DD und ich teilten eine Leidenschaft: Das Reiten. Ob Frühling, Sommer, Herbst oder Winter - wir liebten es beide über Wiesen und durch Wälder zu galoppieren und die Freiheit zu genießen, die einem nur der Rücken eines Pferdes bieten konnte. Dafür holte mich DD hin und wieder mit seinem zweisitzigen Abbott F ab, der aussah wie ein Spielzeugrennwagen. Wir fuhren dann zum Landhaus der Lencias, das in der Nähe von Rockledge lag, einem eintausend Seelen Dorf, nicht weit von Philadelphia entfernt. Antek und Julka, DD's Eltern, lebten fast nur noch dort und hielten sich ein halbes Dutzend Reitpferde. Ihr Stadthaus in der Lombard Street in Society Hill diente DD als Studentenwohnung und war so etwas wie ein Gästehaus für Freunde und Geschäftspartner aus dem ganzen Land geworden. In Rockledge hatten wir vor gut einer Woche auch an dem großen Neujahrsball teilgenommen, zu dem Antek und Julka jedes Jahr einluden. Das Buffet war wie immer exquisit gewesen und im großen Salon hingen zwei Kronleuchter mit elektrischem Licht.
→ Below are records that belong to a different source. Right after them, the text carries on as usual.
Lemma SFpred_pos_finite (m : positive) (e : Z) :
  valid_binary (S754_finite false m e) = true →
  SFpred_pos prec emax (S754_finite false m e) = pred_pos_explicit m e.
Proof.
  intros Hv. pose proof (SFfrexp_snd false m e Hv) as [Hfe Hsnd].
  pose proof Hv as [Hb He]%valid_finite.
  unfold SFpred_pos.
  assert (Pos.iter xO 1%positive (Z.to_pos prec) = 9007199254740992%positive) as -> by done.
  set (k := if (m =? 4503599627370496)%positive then Z.max (e - 1) (-1074) else e).
  assert ((if (m~0 =? 9007199254740992)%positive
           then SFldexp prec emax (SFone prec emax)
                  (fexp prec emax (snd (SFfrexp prec emax (S754_finite false m e)) - 1))
           else SFulp prec emax (S754_finite false m e))
          = SFldexp prec emax (SFone prec emax) k) as ->.
  { unfold k. destruct (Pos.eqb_spec m 4503599627370496) as [->|Hne].
    - simpl Pos.eqb. cbv iota. f_equal. rewrite Hsnd. simpl digits2_pos.
      unfold fexp, SpecFloat.emin, prec, emax. lia.
    - destruct (Pos.eqb_spec m~0 9007199254740992) as [Heq|_]; [by injection Heq|].
      unfold SFulp. by rewrite Hfe. }
  assert (-1074 ≤ k ≤ e) as Hk.
  { unfold k. destruct (m =? 4503599627370496)%positive; lia. }
  rewrite SFldexp_SFone by lia.
  set (t := Z.max 0 (-1022 - k)).
  assert (0 < 2 ^ (52 - t)) by (apply Z.pow_pos_nonneg; lia).
  rewrite SFsub_finite_pos. rewrite Z2Pos.id by done.
  replace (Z.min e (Z.max (k - 52) (-1074))) with (Z.max (k - 52) (-1074)) by lia.
  rewrite Z.sub_diag, Z.mul_1_r.
  unfold pred_pos_explicit.
  destruct (Pos.eqb_spec m 1) as [->|Hm1].
  { assert (e = -1074) as -> by lia. simpl in k. subst k t. done. }
  destruct (Pos.eqb_spec m 4503599627370496) as [->|Hne]; simpl andb.
  - destruct (Z.ltb_spec (-1074) e) as [Hlt|Hge].
    + subst k. replace (Z.max (e - 1) (-1074)) with (e - 1) in * by lia.
      replace (e - Z.max (e - 1 - 52) (-1074)) with ((52 - t) + 1) by lia.
      rewrite Z.pow_add_r by lia.
      replace (4503599627370496 * (2 ^ (52 - t) * 2 ^ 1) - 2 ^ (52 - t))
        with (cond_Zopp false (9007199254740991 * 2 ^ (52 - t))) by (simpl; lia).
      replace (Z.max (e - 1 - 52) (-1074)) with ((e - 1) - (52 - t)) by lia.
      rewrite binary_normalize_exact; [|lia|apply canonical_of_bounds; simpl; lia].
      by replace (e - 1 <=? 971) with true by (symmetry; apply Z.leb_le; lia).
    + assert (e = -1074) as -> by lia. done.
  - subst k. replace (e - Z.max (e - 52) (-1074)) with (52 - t) by lia.
    replace (Z.pos m * 2 ^ (52 - t) - 2 ^ (52 - t))
      with (cond_Zopp false (Z.pos (m - 1) * 2 ^ (52 - t))) by (simpl; nia).
    replace (Z.max (e - 52) (-1074)) with (e - (52 - t)) by lia.
    rewrite binary_normalize_exact; [|lia|apply canonical_of_bounds; lia].
    by replace (e <=? 971) with true by (symmetry; apply Z.leb_le; lia).
Qed.

Lemma SFsucc_finite_pos (m : positive) (e : Z) :
  valid_binary (S754_finite false m e) = true →
  SFsucc prec emax (S754_finite false m e) = succ_pos_explicit m e.
Proof.
  intros Hv. pose proof (SFfrexp_snd false m e Hv) as [Hfe Hsnd].
  pose proof Hv as [Hb He]%valid_finite.
  unfold SFsucc, SFulp. rewrite Hfe, SFldexp_SFone by lia.
  set (t := Z.max 0 (-1022 - e)).
  assert (0 < 2 ^ (52 - t)) by (apply Z.pow_pos_nonneg; lia).
  rewrite SFadd_finite_pos. rewrite Z2Pos.id by done.
  replace (Z.min e (Z.max (e - 52) (-1074))) with (Z.max (e - 52) (-1074)) by lia.
  rewrite Z.sub_diag, Z.mul_1_r.
  replace (e - Z.max (e - 52) (-1074)) with (52 - t) by lia.
  unfold succ_pos_explicit.
  destruct (Pos.eqb_spec m 9007199254740991) as [->|Hne].
  - replace (9007199254740991 * 2 ^ (52 - t) + 2 ^ (52 - t))
      with (cond_Zopp false (4503599627370496 * 2 ^ (53 - t))).
    2: { replace (53 - t) with ((52 - t) + 1) by lia.
         rewrite Z.pow_add_r by lia. simpl. lia. }
    replace (Z.max (e - 52) (-1074)) with ((e + 1) - (53 - t)) by lia.
    rewrite binary_normalize_exact; [|lia|apply canonical_of_bounds; simpl; lia].
    destruct (Z.ltb_spec e 971), (Z.leb_spec (e + 1) 971); try done; lia.
  - replace (Z.pos m * 2 ^ (52 - t) + 2 ^ (52 - t))
      with (cond_Zopp false (Z.pos (m + 1) * 2 ^ (52 - t))) by (simpl; nia).
    replace (Z.max (e - 52) (-1074)) with (e - (52 - t)) by lia.
    assert (Z.pos m ≠ 9007199254740991) by (intros [= ?]; done).
    rewrite binary_normalize_exact; [|lia|apply canonical_of_bounds; simpl in *; lia].
    by replace (e <=? 971) with true by (symmetry; apply Z.leb_le; lia).
Qed.

Lemma SFopp_involutive (x : spec_float) : SFopp (SFopp x) = x.
Proof. destruct x as [[]|[]| |[] ? ?]; done. Qed.

(** The predecessor of a binary64 number, in closed form. *)
Lemma SF64pred_explicit (x : spec_float) :
  valid_binary x = true → SF64pred x = pred_explicit x.
Proof.
  intros Hv. unfold SF64pred, SFpred.
  destruct x as [s|[]| |[] m e]; try done.
  - change (SFopp (S754_finite true m e)) with (S754_finite false m e).
    by rewrite SFsucc_finite_pos.
  - change (SFopp (S754_finite false m e)) with (S754_finite true m e).
    cbn [SFsucc]. change (SFopp (S754_finite true m e)) with (S754_finite false m e).
    rewrite SFpred_pos_finite by done. apply SFopp_involutive.
Qed.

(** *** The order of binary64 numbers *)

Lemma SFltb_finite (s : bool) (m1 : positive) (e1 : Z) (m2 : positive) (e2 : Z) :
  SFltb (S754_finite s m1 e1) (S754_finite s m2 e2) = true ↔
  if s then e2 < e1 ∨ (e1 = e2 ∧ Z.pos m2 < Z.pos m1)
  else e1 < e2 ∨ (e1 = e2 ∧ Z.pos m1 < Z.pos m2).
Proof.
  unfold SFltb, SFcompare. rewrite Pos.compare_cont_spec. simpl Pos.switch_Eq.
  destruct s; destruct (Z.compare_spec e1 e2); destruct (Pos.compare_spec m1 m2);
    simpl; split; try done; try lia.
Qed.


Lemma SFcompare_refl (x : spec_float) :
  x ≠ S754_nan → SFcompare x x = Some Eq.
Proof.
  destruct x as [s|[]| |[] m e]; try done; intros _; simpl;
    by rewrite Z.compare_refl, Pos.compare_cont_refl.
Qed.

Lemma SFcompare_antisym (x y : spec_float) :
  SFcompare y x = CompOpp <$> SFcompare x y.
Proof.
  destruct x as [sx|[]| |[] mx ex], y as [sy|[]| |[] my ey]; try done;
    try (by destruct sx); try (by destruct sy); simpl;
    rewrite !Pos.compare_cont_spec; simpl Pos.switch_Eq;
    rewrite (Z.compare_antisym ex ey), (Pos.compare_antisym mx my);
    destruct (ex ?= ey); simpl; try done;
    by destruct (mx ?= my)%positive.
Qed.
Auf der Terrasse hatte Julka Papierlampen mit Kerzen aufgehängt
Am Tag nach meinem ersten Besuch bei Frank Shuman waren DD und ich wieder einmal nach Rockledge gefahren, doch diesmal spürte ich, dass etwas anders war als sonst. DD war befangen und wirkte sehr bemüht. Er war aus unerfindlichen Gründen nervös. DD hatte sich gut mit meinem Bruder Macin verstanden. Die beiden steckten früher oft zusammen. Und obwohl DD nicht gerne über Macin sprach und ich ihm jedes Wort über meinen Bruder aus der Nase ziehen musste, färbte Macins Glanz lange auf DD ab. Dabei waren die beiden sehr unterschiedlich. Nicht nur äußerlich. Macin war gutaussehend gewesen, DD hatte ein langes, blasses Gesicht. Macin war offen und ging auf Menschen zu, während DD eher schüchtern und wortkarg war. Trotzdem mochte ich ihn, in manchen Augenblicken glaubte ich sogar, DD Lencia zu lieben.